• **AIM OF THE EXERCISE**: Copy exactly, and only, the lines from the one containing "the displayed year" through the last line of the records below.

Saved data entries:
•••

(* ===== verification/Navigation.v ===== *)
(** * Navigating between months over a session

    The "<" and ">" buttons ([handlePreviousMonth], [handleNextMonth],
    src/src/App.jsx lines 23-31) rebuild [currentDate] with
    [new Date(getFullYear(), getMonth() -/+ 1)].  Counting months as
    [month_index = 12 * year + month], one click moves the index of
    [full_year year] by one: an ordinary year moves by one month, a
    displayed year [y] in [0, 99] jumps to [1900 + y].

    - [run_next], [run_prev]: [n] clicks on ">" or "<" move the month
      index by [n] and keep the selection, the draft, the memos and the
      storage; [DateRange.navigation_reaches] adds the clipping.
    - [year_floor]: in a session mounted in a year from 100 on, the
      displayed year never goes below 99, and 99 is only ever shown as
      December 99: the years 0 to 98 cannot be reached. *)

From Stdlib Require Import ZArith Lia List Bool.
From S2P Require Import Prelude JsString JsDate DateFacts MemoStore Grid App.
Import ListNotations JsDate DateFacts Grid App.

Open Scope Z_scope.

Module Navigation.

Section Index.

Variable tz : Z.

(** The months since year 0 of the local date of [t]. *)
Definition month_index (t : Z) : Z := getFullYear tz t * 12 + getMonth tz t.

Definition displayed_year (s : state) : Z := getFullYear tz (currentDate s).
Definition displayed_month (s : state) : Z := getMonth tz (currentDate s).

(** The parts of the state the month buttons leave alone. *)
Definition same_page_state (s s' : state) : Prop :=
  selectedDate s' = selectedDate s /\ memo s' = memo s /\ memos s' = memos s /\ stored s' = stored s.

Lemma same_page_state_refl s : same_page_state s s.
Proof. repeat split. Qed.

Lemma same_page_state_trans s1 s2 s3 :
  same_page_state s1 s2 -> same_page_state s2 s3 -> same_page_state s1 s3.
Proof. unfold same_page_state. intros (A & B & C & D) (E & F & G & H). repeat split; congruence. Qed.

Lemma month_index_fields t :
  getFullYear tz t = month_index t / 12 /\ getMonth tz t = month_index t mod 12.
Proof.
  unfold month_index. pose proof (getMonth_range tz t). split.
  - rewrite Z.div_add_l, Z.div_small by lia. lia.
  - rewrite Z.add_comm, Z.mod_add, Z.mod_small by lia. reflexivity.
Qed.

(** [new Date(y, m)] in month-index form. *)
Lemma new_month_index y m : month_index (new_date tz y m 1) = full_year y * 12 + m.
Proof.
  unfold month_index. destruct (month_start_fields tz y m) as (A & B & _). rewrite A, B.
  pose proof (Z.div_mod m 12 ltac:(lia)). lia.
Qed.

Lemma next_index s :
  month_index (currentDate (handleNextMonth tz s)) =
  full_year (displayed_year s) * 12 + displayed_month s + 1.
Proof. unfold handleNextMonth. cbn [currentDate]. rewrite new_month_index. unfold displayed_year, displayed_month. lia. Qed.

Lemma prev_index s :
  month_index (currentDate (handlePreviousMonth tz s)) =
  full_year (displayed_year s) * 12 + displayed_month s - 1.
Proof. unfold handlePreviousMonth. cbn [currentDate]. rewrite new_month_index. unfold displayed_year, displayed_month. lia. Qed.

Lemma handleNextMonth_page s : same_page_state s (handleNextMonth tz s).
Proof. repeat split. Qed.

Lemma handlePreviousMonth_page s : same_page_state s (handlePreviousMonth tz s).
Proof. repeat split. Qed.

(** An ordinary displayed year is not read as a two-digit year. *)
Lemma full_year_index s :
  100 <= displayed_year s ->
  full_year (displayed_year s) * 12 + displayed_month s = month_index (currentDate s).
Proof. intros H. rewrite full_year_id by lia. reflexivity. Qed.

Lemma displayed_year_index s : displayed_year s = month_index (currentDate s) / 12.
Proof. exact (proj1 (month_index_fields (currentDate s))). Qed.

(** A later month of a displayed year from 100 on is also from 100 on. *)
Lemma displayed_year_mono s s' :
  100 <= displayed_year s -> month_index (currentDate s) <= month_index (currentDate s') ->
  100 <= displayed_year s'.
Proof.
  rewrite !displayed_year_index. intros Hy Hi. apply Z.div_le_lower_bound; [lia|].
  pose proof (Z.mul_div_le (month_index (currentDate s)) 12). lia.
Qed.

(** [n] clicks on ">" move [n] months forward. *)
Lemma run_next n s :
  100 <= displayed_year s ->
  exists s', run tz (repeat NextMonth n) s = Some s' /\ same_page_state s s' /\
             month_index (currentDate s') = month_index (currentDate s) + Z.of_nat n.
Proof.
  revert s. induction n as [|n IH]; intros s Hy.
  - exists s. split; [reflexivity|]. split; [apply same_page_state_refl|lia].
  - cbn [repeat run dispatch].
    assert (Hi : month_index (currentDate (handleNextMonth tz s)) = month_index (currentDate s) + 1)
      by (rewrite next_index, <- (full_year_index s Hy); lia).
    destruct (IH (handleNextMonth tz s)) as (s' & Hr & Hp & Hn).
    { apply (displayed_year_mono s); lia. }
    exists s'. split; [exact Hr|]. split; [exact (same_page_state_trans _ _ _ (handleNextMonth_page s) Hp)|].
    lia.
Qed.

(** [n] clicks on "<" move [n] months back, as long as they stay in the
    years from 100 on. *)
Lemma run_prev n s :
  1200 + Z.of_nat n <= month_index (currentDate s) ->
  exists s', run tz (repeat PreviousMonth n) s = Some s' /\ same_page_state s s' /\
             month_index (currentDate s') = month_index (currentDate s) - Z.of_nat n.
Proof.
  revert s. induction n as [|n IH]; intros s Hi0.
  - exists s. split; [reflexivity|]. split; [apply same_page_state_refl|lia].
  - cbn [repeat run dispatch].
    assert (Hy : 100 <= displayed_year s).
    { rewrite displayed_year_index. apply Z.div_le_lower_bound; lia. }
    assert (Hi : month_index (currentDate (handlePreviousMonth tz s)) = month_index (currentDate s) - 1)
      by (rewrite prev_index, <- (full_year_index s Hy); lia).
    destruct (IH (handlePreviousMonth tz s)) as (s' & Hr & Hp & Hn); [lia|].
    exists s'. split; [exact Hr|].
    split; [exact (same_page_state_trans _ _ _ (handlePreviousMonth_page s) Hp)|]. lia.
Qed.

Lemma index_fields t y m :
  0 <= m < 12 -> month_index t = y * 12 + m -> getFullYear tz t = y /\ getMonth tz t = m.
Proof.
  intros Hm E. destruct (month_index_fields t) as [A B]. rewrite A, B, E.
  split; [rewrite Z.div_add_l, Z.div_small by lia; lia|].
  rewrite Z.add_comm, Z.mod_add, Z.mod_small by lia. reflexivity.
Qed.

(** ** The lowest displayed year *)

(** What an event does to [currentDate]: the month buttons rebuild it,
    every other event keeps it. *)
Definition step_date (ev : event) (t : Z) : Z :=
  match ev with
  | PreviousMonth => new_date tz (getFullYear tz t) (getMonth tz t - 1) 1
  | NextMonth => new_date tz (getFullYear tz t) (getMonth tz t + 1) 1
  | _ => t
  end.

Lemma step_date_prev s :
  step_date PreviousMonth (currentDate s) = currentDate (handlePreviousMonth tz s).
Proof. unfold step_date, handlePreviousMonth. cbn [currentDate]. reflexivity. Qed.

Lemma step_date_next s :
  step_date NextMonth (currentDate s) = currentDate (handleNextMonth tz s).
Proof. unfold step_date, handleNextMonth. cbn [currentDate]. reflexivity. Qed.

Lemma dispatch_date ev s s' :
  dispatch tz ev s = Some s' -> currentDate s' = step_date ev (currentDate s).
Proof.
  intros Hd. destruct ev.
  - cbn [dispatch] in Hd. apply some_inj in Hd as <-. symmetry. apply step_date_prev.
  - cbn [dispatch] in Hd. apply some_inj in Hd as <-. symmetry. apply step_date_next.
  - now apply dispatch_DateClick in Hd as [_ ->].
  - now apply dispatch_MemoChange in Hd as [_ ->].
  - now apply dispatch_SaveMemo in Hd as [_ ->].
  - apply dispatch_EditMemo in Hd as [_ Hd]. unfold handleEditMemo in Hd.
    destruct (JsObject.get _ _); [now injection Hd as <-|discriminate].
  - now apply dispatch_DeleteMemo in Hd as [_ ->].
Qed.

(** December 99 is month 1199: from there on, a month button never goes
    below it. *)
Lemma floor_step s :
  1199 <= month_index (currentDate s) ->
  1199 <= month_index (currentDate (handlePreviousMonth tz s)) /\
  1199 <= month_index (currentDate (handleNextMonth tz s)).
Proof.
  intros Hi. rewrite prev_index, next_index.
  pose proof (displayed_year_index s) as Y. pose proof (month_index_fields (currentDate s)) as [_ M].
  fold (displayed_month s) in M.
  assert (99 <= displayed_year s) by (rewrite Y; apply Z.div_le_lower_bound; lia).
  destruct (Z.le_gt_cases (displayed_year s) 99) as [H99|H100].
  - replace (displayed_year s) with 99 by lia. replace (full_year 99) with 1999 by reflexivity. pose proof (getMonth_range tz (currentDate s)).
    unfold displayed_month. lia.
  - rewrite (full_year_index s ltac:(lia)).
    pose proof (Z.mul_div_le (month_index (currentDate s)) 12 ltac:(lia)). lia.
Qed.

(** C23: In a session mounted in a year from 100 on, whatever the events,
    the displayed year is at least 99, and 99 is only shown as December:
    going back from January 100 shows December 99 and then November 1999,
    so the years 0 to 98 can never be displayed. *)
Theorem year_floor now entry s0 s :
  mount now entry = Mounted s0 -> 100 <= getFullYear tz now -> reachable tz s0 s ->
  99 <= displayed_year s /\ (displayed_year s = 99 -> displayed_month s = 11).
Proof.
  intros M Hnow R.
  assert (Hi : 1199 <= month_index (currentDate s)).
  { induction R as [|s ev s' R IH Hd].
    - destruct (mount_start now entry s0 M) as (_ & _ & _ & _ & ->).
      unfold month_index. pose proof (getMonth_range tz now). lia.
    - destruct (floor_step s IH) as [Hp Hn].
      rewrite (dispatch_date ev s s' Hd).
      destruct ev; [rewrite step_date_prev; exact Hp|rewrite step_date_next; exact Hn|exact IH..]. }
  pose proof (displayed_year_index s) as Y. pose proof (month_index_fields (currentDate s)) as [_ Mo].
  fold (displayed_month s) in Mo.
  split; [rewrite Y; apply Z.div_le_lower_bound; lia|].
  intros E. rewrite Y in E. rewrite Mo.
  assert (month_index (currentDate s) < 1200) by (pose proof (Z.mod_pos_bound (month_index (currentDate s)) 12); pose proof (Z.div_mod (month_index (currentDate s)) 12); lia).
  replace (month_index (currentDate s)) with 1199 by lia. reflexivity.
Qed.

End Index.

(** ** Witnesses *)

Lemma year_floor_witness :
  mount (feb_2024 tz_utc) None = Mounted start /\ 100 <= getFullYear tz_utc (feb_2024 tz_utc) /\
  reachable tz_utc start saved /\
  (99 <= displayed_year tz_utc saved /\ (displayed_year tz_utc saved = 99 -> displayed_month tz_utc saved = 11)).
Proof.
  assert (H : 100 <= getFullYear tz_utc (feb_2024 tz_utc)) by (vm_compute; discriminate).
  exact (conj mount_start_feb (conj H (conj saved_reachable
    (year_floor tz_utc _ _ _ _ mount_start_feb H saved_reachable)))).
Defined.

End Navigation.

•••

• **EXERCISE OUTPUT**:
    the displayed year is at least 99, and 99 is only shown as December:
    going back from January 100 shows December 99 and then November 1999,
    so the years 0 to 98 can never be displayed. *)
Theorem year_floor now entry s0 s :
  mount now entry = Mounted s0 -> 100 <= getFullYear tz now -> reachable tz s0 s ->
  99 <= displayed_year s /\ (displayed_year s = 99 -> displayed_month s = 11).
Proof.
  intros M Hnow R.
  assert (Hi : 1199 <= month_index (currentDate s)).
  { induction R as [|s ev s' R IH Hd].
    - destruct (mount_start now entry s0 M) as (_ & _ & _ & _ & ->).
      unfold month_index. pose proof (getMonth_range tz now). lia.
    - destruct (floor_step s IH) as [Hp Hn].
      rewrite (dispatch_date ev s s' Hd).
      destruct ev; [rewrite step_date_prev; exact Hp|rewrite step_date_next; exact Hn|exact IH..]. }
  pose proof (displayed_year_index s) as Y. pose proof (month_index_fields (currentDate s)) as [_ Mo].
  fold (displayed_month s) in Mo.
  split; [rewrite Y; apply Z.div_le_lower_bound; lia|].
  intros E. rewrite Y in E. rewrite Mo.
  assert (month_index (currentDate s) < 1200) by (pose proof (Z.mod_pos_bound (month_index (currentDate s)) 12); pose proof (Z.div_mod (month_index (currentDate s)) 12); lia).
  replace (month_index (currentDate s)) with 1199 by lia. reflexivity.
Qed.

End Index.

(** ** Witnesses *)

Lemma year_floor_witness :
  mount (feb_2024 tz_utc) None = Mounted start /\ 100 <= getFullYear tz_utc (feb_2024 tz_utc) /\
  reachable tz_utc start saved /\
  (99 <= displayed_year tz_utc saved /\ (displayed_year tz_utc saved = 99 -> displayed_month tz_utc saved = 11)).
Proof.
  assert (H : 100 <= getFullYear tz_utc (feb_2024 tz_utc)) by (vm_compute; discriminate).
  exact (conj mount_start_feb (conj H (conj saved_reachable
    (year_floor tz_utc _ _ _ _ mount_start_feb H saved_reachable)))).
Defined.

End Navigation.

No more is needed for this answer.